Тантамарески – фон с прорезанными кружками для лиц – любило русское кабаре 1910-х годов и вводил в свои спектакли Мейерхольд.
Мейерхольд провел один месяц на взморье в 1913 году. В одно лето Мариэтта сняла комнатку в Меллужи на бывшей Дюнной улице, рядом с дачей, где жил когда-то режиссер. Она устроила отвальную для всей рижской компании. Оказавшись в этом месте, я не мог преодолеть поискового искушения и увел нашего покойного друга, режиссера Женю Ратинера, на 10 минут с его неизменным фотоаппаратиком, чтобы общелкать перед сумерками соседнюю двухэтажную дачу. Водка нагревалась на летнем столе, закуски тосковали, и Мариэтта негодовала – неужели нельзя было сделать это в другое время?
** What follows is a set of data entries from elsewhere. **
(* ===== verification/Placement.v ===== *)
(** * Where and how often a message is delivered

    Every replica applies the same proposals and spawns the deliveries of the
    endpoints that its routing table gives to its own node.  This file follows
    the deliveries a replica spawns through a call, an entry and a log, and shows
    for two nodes of a cluster that no message goes twice to an endpoint. *)

From S2P Require Import Prelude Ids Interest Message Proposal Queue Topic Delivery Replica NodeData StateMachine Wire Agreement.

(** ** Deliveries *)

(** The deliveries a node has spawned: topic, message and endpoint, in order. *)
Definition task_delivery (t : Task) : option (TopicCode * MessageId * EndpointAddr) :=
  match t with TaskDispatchMessage _ code m ep => Some (code, msg_id m, ep) | _ => None end.
Definition deliveries (w : World) : list (TopicCode * MessageId * EndpointAddr) :=
  omap task_delivery (spawned (runtime w)).

Notation delivered ctx := (deliveries (ctx_world ctx)).

(** What the handlers may do to a status while they send: start a delivery that
    was waiting, to an endpoint of this node. *)
Definition started (reach : gset EndpointAddr) (ep : EndpointAddr) (k k' : option MessageStatusKind) : Prop :=
  k' = k \/ (k = Some Unsent /\ k' = Some Sending /\ ep ∈ reach).

(** A delivery spawned while the held messages [l] became [l']: to an endpoint
    within reach which had not been sent to, and is being sent to from then on. *)
Definition sent_from (reach : gset EndpointAddr) (ctx : ProposalContext) (l l' : list HoldMessage)
    (d : TopicCode * MessageId * EndpointAddr) : Prop :=
  let '(code, id, ep) := d in
  ctx_topic_code ctx = Some code /\ ep ∈ reach /\
  (exists hm, hm ∈ l /\ hold_id hm = id /\ hold_status hm !! ep = Some Unsent) /\
  (forall hm, hm ∈ l' -> hold_id hm = id -> hold_status hm !! ep = Some Sending).

Record sends (reach : gset EndpointAddr) (l : list HoldMessage) (ctx : ProposalContext)
    (l' : list HoldMessage) (ctx' : ProposalContext) : Prop := mkSends {
  sends_extends : ctx_extends ctx ctx';
  sends_new : exists new, delivered ctx' = delivered ctx ++ new /\ NoDup new /\ Forall (sent_from reach ctx l l') new;
  sends_old : forall hm', hm' ∈ l' -> exists hm, hm ∈ l /\ hold_id hm = hold_id hm' /\
    forall ep, started reach ep (hold_status hm !! ep) (hold_status hm' !! ep);
}.

Section SendFacts.
Context `{HashOrder, Clock, Hash64}.
Implicit Types (hm : HoldMessage) (l : list HoldMessage) (ctx : ProposalContext) (reach : gset EndpointAddr).

Lemma delivered_dispatch m ep ctx :
  delivered (dispatch_message m ep ctx) = delivered ctx ++
    match ctx_topic_code ctx, ctx_topic ctx with Some code, Some _ => [(code, msg_id m, ep)] | _, _ => [] end.
Proof.
  unfold dispatch_message, ctx_topic. destruct (ctx_topic_code ctx) as [code|]; cbn; [|by rewrite app_nil_r].
  destruct (get_topic code (ctx_world ctx)); [|by rewrite app_nil_r]. unfold deliveries. cbn. by rewrite omap_app.
Qed.

Lemma delivered_dispatches m eps ctx :
  delivered (foldl (fun ctx ep => dispatch_message m ep ctx) ctx eps) = delivered ctx ++
    match ctx_topic_code ctx, ctx_topic ctx with
    | Some code, Some _ => (fun ep => (code, msg_id m, ep)) <$> eps
    | _, _ => []
    end.
Proof.
  revert ctx. induction eps as [|ep eps IH]; intros ctx; cbn [foldl fmap list_fmap].
  { by repeat case_match; rewrite app_nil_r. }
  rewrite IH, delivered_dispatch, (ext_code _ _ (extends_dispatch m ep ctx)),
    (extends_ctx_topic _ _ (extends_dispatch m ep ctx)), <-app_assoc. by repeat case_match.
Qed.

Lemma delivered_resolve_ack i r ctx : delivered (resolve_ack i r ctx) = delivered ctx.
Proof.
  unfold resolve_ack. destruct (ctx_topic_code ctx); [|done]. destruct (get_topic _ _); [|done].
  unfold deliveries. cbn. by rewrite omap_app, app_nil_r.
Qed.

Lemma delivered_resolved hm ctx : delivered (snd (hold_is_resolved hm ctx)) = delivered ctx.
Proof.
  unfold hold_is_resolved. destruct (target_kind _); try done. destruct (durability _) as [d|]; [|done].
  cbn. repeat case_match; done.
Qed.

Lemma delivered_commit ctx ctx' : commit_durable_commands ctx = Done ctx' -> delivered ctx' = delivered ctx.
Proof.
  unfold commit_durable_commands. case_match; [|by intros [= <-]].
  intros (code & _ & Hc)%Outcome_bind_Done. destruct (get_topic _ _); simplify_eq; [|done].
  unfold deliveries. cbn. by rewrite omap_app, app_nil_r.
Qed.

(** Nothing is sent. *)
Lemma sends_none reach l l' ctx ctx' :
  ctx_extends ctx ctx' -> delivered ctx' = delivered ctx -> l' ⊆ l -> sends reach l ctx l' ctx'.
Proof.
  intros He Hd Hl. split; [done| |].
  - exists []. rewrite app_nil_r. split_and!; [done|constructor|constructor].
  - intros hm Hhm. exists hm. split_and!; [by apply Hl|done|by left].
Qed.

Lemma sends_trans reach l1 l2 l3 ctx1 ctx2 ctx3 :
  sends reach l1 ctx1 l2 ctx2 -> sends reach l2 ctx2 l3 ctx3 -> sends reach l1 ctx1 l3 ctx3.
Proof.
  intros [He1 (n1 & Hd1 & Hnd1 & Hf1) Ho1] [He2 (n2 & Hd2 & Hnd2 & Hf2) Ho2]. rewrite Forall_forall in Hf1, Hf2.
  split; [by etrans| |].
  - exists (n1 ++ n2). rewrite Hd2, Hd1, app_assoc. split; [done|]. split.
    + apply NoDup_app. split_and!; [done| |done]. intros [[code id] ep] Hd1' Hd2'.
      destruct (Hf1 _ Hd1') as (_ & _ & _ & Hs). destruct (Hf2 _ Hd2') as (_ & _ & (hm & Hin & Hid & Hu) & _).
      rewrite (Hs hm Hin Hid) in Hu. discriminate Hu.
    + apply Forall_app. split; apply Forall_forall; intros [[code id] ep] Hd.
      * destruct (Hf1 _ Hd) as (Hc & Hr & Hu & Hs). split_and!; [done..|]. intros hm3 Hin3 Hid3.
        destruct (Ho2 hm3 Hin3) as (hm2 & Hin2 & Hid2 & Hst). specialize (Hs hm2 Hin2 ltac:(congruence)).
        destruct (Hst ep) as [->|[Hc2 _]]; [done|congruence].
      * destruct (Hf2 _ Hd) as (Hc & Hr & (hm2 & Hin2 & Hid2 & Hu) & Hs).
        split_and!; [by rewrite <-(ext_code _ _ He1)|done| |done].
        destruct (Ho1 hm2 Hin2) as (hm1 & Hin1 & Hid1 & Hst). exists hm1. split_and!; [done|congruence|].
        destruct (Hst ep) as [<-|(_ & Hc2 & _)]; [done|congruence].
  - intros hm3 Hin3. destruct (Ho2 hm3 Hin3) as (hm2 & Hin2 & Hid2 & Hst2).
    destruct (Ho1 hm2 Hin2) as (hm1 & Hin1 & Hid1 & Hst1). exists hm1. split_and!; [done|congruence|].
    intros ep. destruct (Hst2 ep) as [->|(Hb & Ha & Hr)]; [apply Hst1|].
    destruct (Hst1 ep) as [Heq|(_ & Hc & _)]; [|congruence]. right. by rewrite <-Heq.
Qed.
Lemma numbered_take (n : nat) base l :
  filter (fun '(k, _) => (base + Z.of_nat n <=? k)%Z = false) (numbered base l) = numbered base (take n l).
Proof.
  revert base l. induction n as [|n IH]; intros base l.
  - rewrite take_0. cbn [numbered]. apply elem_of_nil_inv. intros [k v] [Hk Hin%elem_of_numbered]%list_elem_of_filter.
    apply Z.leb_gt in Hk. lia.
  - destruct l as [|v l]; [done|]. cbn [numbered take]. rewrite filter_cons.
    rewrite decide_True by (rewrite Z.leb_gt; lia). f_equal.
    specialize (IH (base + 1)%Z l). replace (base + Z.of_nat (S n))%Z with (base + 1 + Z.of_nat n)%Z by lia.
    exact IH.
Qed.
End BTreeMapFacts.

(** ** The abstract log *)

Section LogSpec.
Context `{OpenraftLog}.
Implicit Types (s : LogStorageInner) (l : list Entry) (base : Z).

(** The entries [l] carry consecutive indices from [base] on. *)
Fixpoint consecutive (base : Z) (l : list Entry) : Prop :=
  match l with
  | [] => True
  | e :: l => index (log_id e) = base /\ consecutive (base + 1) l
  end.

(** A Raft log without its purged prefix: its first index and its entries. *)
Record log_rep base l s : Prop := mkLogRep {
  rep_log : log s = numbered base l;
  rep_index : consecutive base l;
  rep_base : base = from_option (fun p => index p + 1)%Z 0%Z (last_purged_log_id s);
}.

(** The operations by which [openraft] changes the log. *)
Inductive log_op : Type :=
  | OpAppend (entries : list Entry)
  | OpTruncate (id : LogId)
  | OpPurge (id : LogId).

Definition log_run (op : log_op) s : Outcome LogStorageInner :=
  match op with
  | OpAppend entries => Done (fst (append entries s))
  | OpTruncate id => truncate id s
  | OpPurge id => purge id s
  end.

(** What they mean on the abstract log: add at the end, forget from an index on,
    forget up to an index. *)
Definition log_spec (op : log_op) (a : Z * list Entry) : Z * list Entry :=
  let '(base, l) := a in
  match op with
  | OpAppend entries => (base, l ++ entries)
  | OpTruncate id => (base, take (Z.to_nat (index id - base)) l)
  | OpPurge id => ((index id + 1)%Z, drop (Z.to_nat (index id + 1 - base)) l)
  end.

(** The contract of [RaftLogStorage]: appended entries continue the log, nothing
    purged is truncated, and purging moves forward. *)
Definition log_op_ok (op : log_op) (a : Z * list Entry) s : Prop :=
  let '(base, l) := a in
  match op with
  | OpAppend entries => consecutive (base + Z.of_nat (length l)) entries
  | OpTruncate id => (base <= index id)%Z
  | OpPurge id => (base <= index id + 1)%Z /\ purged_le (last_purged_log_id s) id = true
  end.

Fixpoint log_ops_ok (ops : list log_op) (a : Z * list Entry) s : Prop :=
  match ops with
  | [] => True
  | op :: ops => log_op_ok op a s /\
      forall s', log_run op s = Done s' -> log_ops_ok ops (log_spec op a) s'
  end.

Fixpoint log_run_all (ops : list log_op) s : Outcome LogStorageInner :=
  match ops with
  | [] => Done s
  | op :: ops => s ← log_run op s; log_run_all ops s
  end.

Lemma consecutive_app base l1 l2 :
  consecutive base (l1 ++ l2) <-> consecutive base l1 /\ consecutive (base + Z.of_nat (length l1)) l2.
Proof.
  revert base. induction l1 as [|e l1 IH]; intros base; cbn [consecutive app length].
  - rewrite Z.add_0_r. tauto.
  - rewrite IH. replace (base + 1 + Z.of_nat (length l1))%Z with (base + Z.of_nat (S (length l1)))%Z by lia. tauto.
Qed.

Lemma foldl_append base l entries :
  consecutive (base + Z.of_nat (length l)) entries ->
  foldl (fun m entry => bmap_insert (index (log_id entry)) entry m) (numbered base l) entries =
    numbered base (l ++ entries).
Proof.
  revert l. induction entries as [|e entries IH]; intros l; cbn [foldl consecutive]; [by rewrite app_nil_r|].
  intros [He Hc]. rewrite bmap_insert_last.
  - rewrite He. replace (numbered base l ++ [((base + Z.of_nat (length l))%Z, e)]) with (numbered base (l ++ [e]))
      by by rewrite numbered_app.
    rewrite IH, <-app_assoc; [done|]. rewrite length_app. cbn.
    by replace (base + Z.of_nat (length l + 1))%Z with (base + Z.of_nat (length l) + 1)%Z by lia.
  - intros k v Hin%elem_of_numbered. lia.
Qed.

Lemma log_op_refines op base l s :
  log_rep base l s -> log_op_ok op (base, l) s ->
  exists s', log_run op s = Done s' /\ log_rep (fst (log_spec op (base, l))) (snd (log_spec op (base, l))) s' /\
    committed s' = committed s /\ vote s' = vote s.
Proof.
  intros [Hl Hi Hb] Hok. destruct op as [entries|id|id]; cbn [log_run log_spec log_op_ok fst snd] in *.
  - eexists. split; [done|]. split; [|done]. split; cbn; [|by apply consecutive_app|done].
    rewrite Hl. by apply foldl_append.
  - unfold truncate, bmap_range. cbn [range_panics mbind Outcome_bind].
    eexists. split; [done|]. split; [|done]. split; cbn [set_log log last_purged_log_id]; [| |done].
    + unfold remove_keys. rewrite (list_filter_iff _ (fun '(k, _) => (index id <=? k)%Z = true)).
      * rewrite Hl, (remove_range (fun k => (index id <=? k)%Z)) by apply numbered_sorted.
        rewrite <-numbered_take. replace (base + Z.of_nat (Z.to_nat (index id - base)))%Z with (index id) by lia. done.
      * intros [k v]. cbn [above below]. by rewrite andb_true_r.
    + rewrite <-(take_drop (Z.to_nat (index id - base)) l) in Hi.
      by apply consecutive_app in Hi as [Hi _].
  - destruct Hok as [Hle Hp]. unfold purge. rewrite Hp. unfold bmap_range. cbn [range_panics mbind Outcome_bind].
    set (n := Z.to_nat (index id + 1 - base)).
    eexists. split; [done|]. split; [|done]. split; cbn [log last_purged_log_id from_option]; [| |done].
    + unfold remove_keys. rewrite (list_filter_iff _ (fun '(k, _) => (k <=? index id)%Z = true)) by (by intros [k v]).
      rewrite Hl, (remove_range (fun k => (k <=? index id)%Z)) by apply numbered_sorted.
      replace (index id + 1)%Z with (base + Z.of_nat n)%Z by lia. rewrite <-numbered_drop.
      apply list_filter_iff. intros [k v]. by replace (base + Z.of_nat n - 1)%Z with (index id) by lia.
    + destruct (decide (n <= length l)) as [Hn|Hn].
      * rewrite <-(take_drop n l) in Hi. apply consecutive_app in Hi as [_ Hi].
        rewrite length_take_le in Hi by done. by replace (index id + 1)%Z with (base + Z.of_nat n)%Z by lia.
      * by rewrite drop_ge by lia.
Qed.

(** C21: the log store refines the abstract Raft log: along any sequence of
    appends, truncations and purges that keeps to the contract of
    [RaftLogStorage], every operation returns, and the stored map is the abstract
    list of entries at consecutive indices after the purged prefix; the vote and
    the committed log id are left alone. *)
Theorem log_refines (ops : list log_op) (base : Z) (l : list Entry) (s : LogStorageInner)
    (Hrep : log_rep base l s) (Hok : log_ops_ok ops (base, l) s) :
  exists s', log_run_all ops s = Done s' /\
    (let '(base', l') := foldl (fun a op => log_spec op a) (base, l) ops in log_rep base' l' s') /\
    committed s' = committed s /\ vote s' = vote s.
Proof.
  revert base l s Hrep Hok. induction ops as [|op ops IH]; intros base l s Hrep Hok; cbn [log_run_all foldl].
  { by exists s. }
  destruct Hok as [Hop Hops]. destruct (log_op_refines op base l s Hrep Hop) as (s1 & Hr & Hrep1 & Hc & Hv).
  rewrite Hr. cbn [mbind Outcome_bind]. destruct (log_spec op (base, l)) as [b1 l1] eqn:Hs. cbn [fst snd] in Hrep1.
  destruct (IH b1 l1 s1 Hrep1) as (s' & ? & ? & ? & ?); [by apply Hops|].
  exists s'. split_and!; try done; congruence.
Qed.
Но в ближайшую зиму дом снесли, построили на его месте новую дачу (Капу, 30), и ратинеровский снимок оказался уникальной фиксацией мемориального места. Естественно, память хранит те случаи, когда в постоянных спорах с Мариэттой я оказывался скорее прав. Когда ее прогнозы и догадки подтверждались противу моих, самолюбивая память это микшировала. Пререкались мы с ней постоянно, и я представляю, как это отразилось в ее небеспристрастном дневнике.
Непрестанным поводом для нескладухи диалога было мое равнодушие к текущей советской литературе. Я по долгу службы завлитом в театре почитывал из нее, но по поводу очередных новинок городской и деревенской прозы волнения не испытывал, Мариэтта же обозначала на невидимой будущей карте советской литературы пошаговые прорывы в многословной безнадеге.